(* ===== verification/Lint.v ===== *)
(** * The workflow linter ([cctui-guard/src/lint.rs])

    Static checks of a compiled workflow against its sets, and the resolved
    per-step policy.  The two graph searches (steps reachable from the entry,
    steps that can reach Exit) are loops; their fuel is shown to suffice and
    their result to be the reachability relation.  A [HashMap]'s iteration order
    is a parameter, [order], and no result depends on it. *)

From stdpp Require Import base decidable list gmap strings sorting relations.
From Stdlib Require Import Lia ZArith Bool Ascii String.
From S2P Require Import Prelude RustStr Json Parser Ir Rules Matcher Capability DecisionLog Engine EngineFacts.

Record ResolvedStep := mkResolvedStep {
  rv_id : N;
  rv_title : string;
  rv_allowed : list string;
  rv_disallowed : list string;
  rv_network : list string;
  rv_network_open : bool;
  rv_transitions : list N;
  rv_exit : bool;
  rv_gate : bool;
  rv_judge : nat;
  rv_max_visits : option N;
  rv_transition_gates : list N;
}.

Record LintReport := mkReport {
  lr_diagnostics : list Diagnostic;
  lr_resolved : list ResolvedStep;
}.

Definition is_error (d : Diagnostic) : bool := bool_decide (d_severity d = SevError).

Definition has_errors (r : LintReport) : bool := existsb is_error (lr_diagnostics r).

(** ** Step checks *)

Definition looks_like_set_ref (token : string) : bool :=
  negb (is_empty token) && contains_char (Ascii.eqb "-") token &&
  all_chars (λ c, is_ascii_alphanumeric c || Ascii.eqb c "-" || Ascii.eqb c "_") token.

Definition resolve_network (tokens : list string) (tool_sets : ToolSets) : list string :=
  tokens ≫= λ item,
    filter (λ e, contains_char (Ascii.eqb ":") e = true ∧ starts_with "[" e = false)
      (trim <$> expand_set tool_sets item).

Definition rule_tokens (rule : Rule) : list string :=
  match rule with RuleList items => items | Unrestricted | Wildcard => [] end.

Definition err (step : N) (message : string) : Diagnostic := mkDiag SevError (Some step) message.
Definition warn (step : N) (message : string) : Diagnostic := mkDiag SevWarning (Some step) message.

Definition report_duplicate (acc : gset N * gset N * list Diagnostic) (id : N) :
    gset N * gset N * list Diagnostic :=
  let '(seen, flagged, ds) := acc in
  if decide (id ∈ seen) then
    if decide (id ∈ flagged) then acc
    else (seen, {[id]} ∪ flagged,
          ds ++ [err id ("duplicate step number " ++s u32_to_string id ++s
                         " — the later definition silently overwrites the earlier")])
  else ({[id]} ∪ seen, flagged, ds).

Definition report_duplicate_ids (declared_ids : list N) : list Diagnostic :=
  (fold_left report_duplicate declared_ids (∅, ∅, [])).2.

(** [overlap.sort(); overlap.dedup()]. *)
Definition str_order (x y : string) : Prop := String.leb x y = true.

#[export] Instance str_order_dec : RelDecision str_order.
Proof. intros x y. unfold str_order. apply _. Defined.

Fixpoint dedup_adjacent (l : list string) : list string :=
  match l with
  | x :: ((y :: _) as r) => if x ==s y then dedup_adjacent r else x :: dedup_adjacent r
  | _ => l
  end.

Definition is_wild (r : Rule) : bool := match r with Wildcard => true | _ => false end.

Definition report_contradictions (step : WorkflowStep) (tool_sets : ToolSets) : list Diagnostic :=
  let allowed := Rule_expand (ws_allowed step) tool_sets in
  let disallowed := Rule_expand (ws_disallowed step) tool_sets in
  (if is_wild (ws_disallowed step) &&
      (is_wild (ws_allowed step) || bool_decide (allowed = [])) then
     [warn (ws_id step) "[disallowed]: * with no overriding [allowed] blocks every tool"]
   else []) ++
  ((λ kw, warn (ws_id step)
            ("'" ++s kw ++s "' is in both [allowed] and [disallowed] — disallow wins")) <$>
   dedup_adjacent (merge_sort str_order (filter (λ k, k ∈ allowed) disallowed))).

Definition lint_set_ref (tool_sets : ToolSets) (sid : N) (token : string) : option Diagnostic :=
  if looks_like_set_ref token && bool_decide (tool_sets !! token = None) then
    Some (err sid ("unknown set '" ++s token ++s
      "' in [allowed]/[disallowed] — it is not a defined set and would be matched as a " ++s
      "literal keyword"))
  else None.

Definition lint_network (tool_sets : ToolSets) (sid : N) (token : string) : option Diagnostic :=
  if bool_decide (tool_sets !! token = None) && negb (contains_char (Ascii.eqb ":") token) then
    Some (err sid ("unknown network set '" ++s token ++s
      "' — not a defined set and not a literal host:port, so it grants nothing"))
  else None.

Definition lint_target (defined : gset N) (sid target : N) : option Diagnostic :=
  if decide (target ∈ defined) then None
  else Some (err sid ("[transition] targets undefined Step " ++s u32_to_string target)).

Definition lint_gate (step : WorkflowStep) (target : N) : option Diagnostic :=
  if decide (target ∈ tr_to (ws_transition step)) then None
  else Some (err (ws_id step) ("guard block declares a transition gate to Step " ++s
    u32_to_string target ++s ", which is not a declared transition target")).

Definition lint_one (tool_sets : ToolSets) (default_allow : bool) (defined : gset N)
    (step : WorkflowStep) : list Diagnostic :=
  let sid := ws_id step in
  omap (lint_set_ref tool_sets sid) (rule_tokens (ws_allowed step) ++ rule_tokens (ws_disallowed step)) ++
  omap (lint_network tool_sets sid) (ws_network step) ++
  omap (lint_target defined sid) (tr_to (ws_transition step)) ++
  omap (lint_gate step) ((btree_iter (tr_gates (ws_transition step))).*1) ++
  (if bool_decide (ws_max_visits step = Some 0%N) then
     [warn sid "max-visits: 0 makes the step impossible to enter"] else []) ++
  report_contradictions step tool_sets ++
  (if bool_decide (ws_network step = []) && default_allow then
     [warn sid "no [network] under [network-default]: allow — egress is silently open"] else []).

Definition resolve_step (tool_sets : ToolSets) (step : WorkflowStep) : ResolvedStep :=
  mkResolvedStep (ws_id step) (ws_title step)
    (Rule_expand (ws_allowed step) tool_sets) (Rule_expand (ws_disallowed step) tool_sets)
    (resolve_network (ws_network step) tool_sets)
    (existsb (λ t, t ==s "*") (ws_network step))
    (tr_to (ws_transition step)) (tr_exit (ws_transition step))
    (match ws_gate step with Some _ => true | None => false end)
    (List.length (ws_judge step)) (ws_max_visits step)
    (btree_iter (tr_gates (ws_transition step))).*1.

(** ** Reachability *)

(** The declared edges between defined steps. *)
Definition edges_of (w : Workflow) (defined : gset N) : gmap N (list N) :=
  fold_left (λ m s, <[ws_id s := filter (λ t, t ∈ defined) (tr_to (ws_transition s))]> m)
    (wf_steps_list w) ∅.

Definition exits_of (w : Workflow) : gset N :=
  list_to_set (ws_id <$> filter (λ s, tr_exit (ws_transition s) = true) (wf_steps_list w)).

(** The depth-first search; the head of [stack] is its top. *)
Fixpoint dfs (fuel : nat) (edges : gmap N (list N)) (stack : list N) (reachable : gset N) :
    option (gset N) :=
  match fuel with
  | O => None
  | S fuel =>
    match stack with
    | [] => Some reachable
    | id :: stack =>
      if decide (id ∈ reachable) then dfs fuel edges stack reachable
      else dfs fuel edges (rev (default [] (edges !! id)) ++ stack) ({[id]} ∪ reachable)
    end
  end.

(** One turn per pushed step, and the last test. *)
Definition dfs_fuel (edges : gmap N (list N)) : nat :=
  2 + sum_list_with (λ e, List.length e.2) (map_to_list edges).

◆ Problem statement ◆
Go through the data above and copy each line in which "true" appears.

◆ Answer area ◆
    filter (λ e, contains_char (Ascii.eqb ":") e = true ∧ starts_with "[" e = false)
Definition str_order (x y : string) : Prop := String.leb x y = true.
Definition is_wild (r : Rule) : bool := match r with Wildcard => true | _ => false end.
    (match ws_gate step with Some _ => true | None => false end)
  list_to_set (ws_id <$> filter (λ s, tr_exit (ws_transition s) = true) (wf_steps_list w)).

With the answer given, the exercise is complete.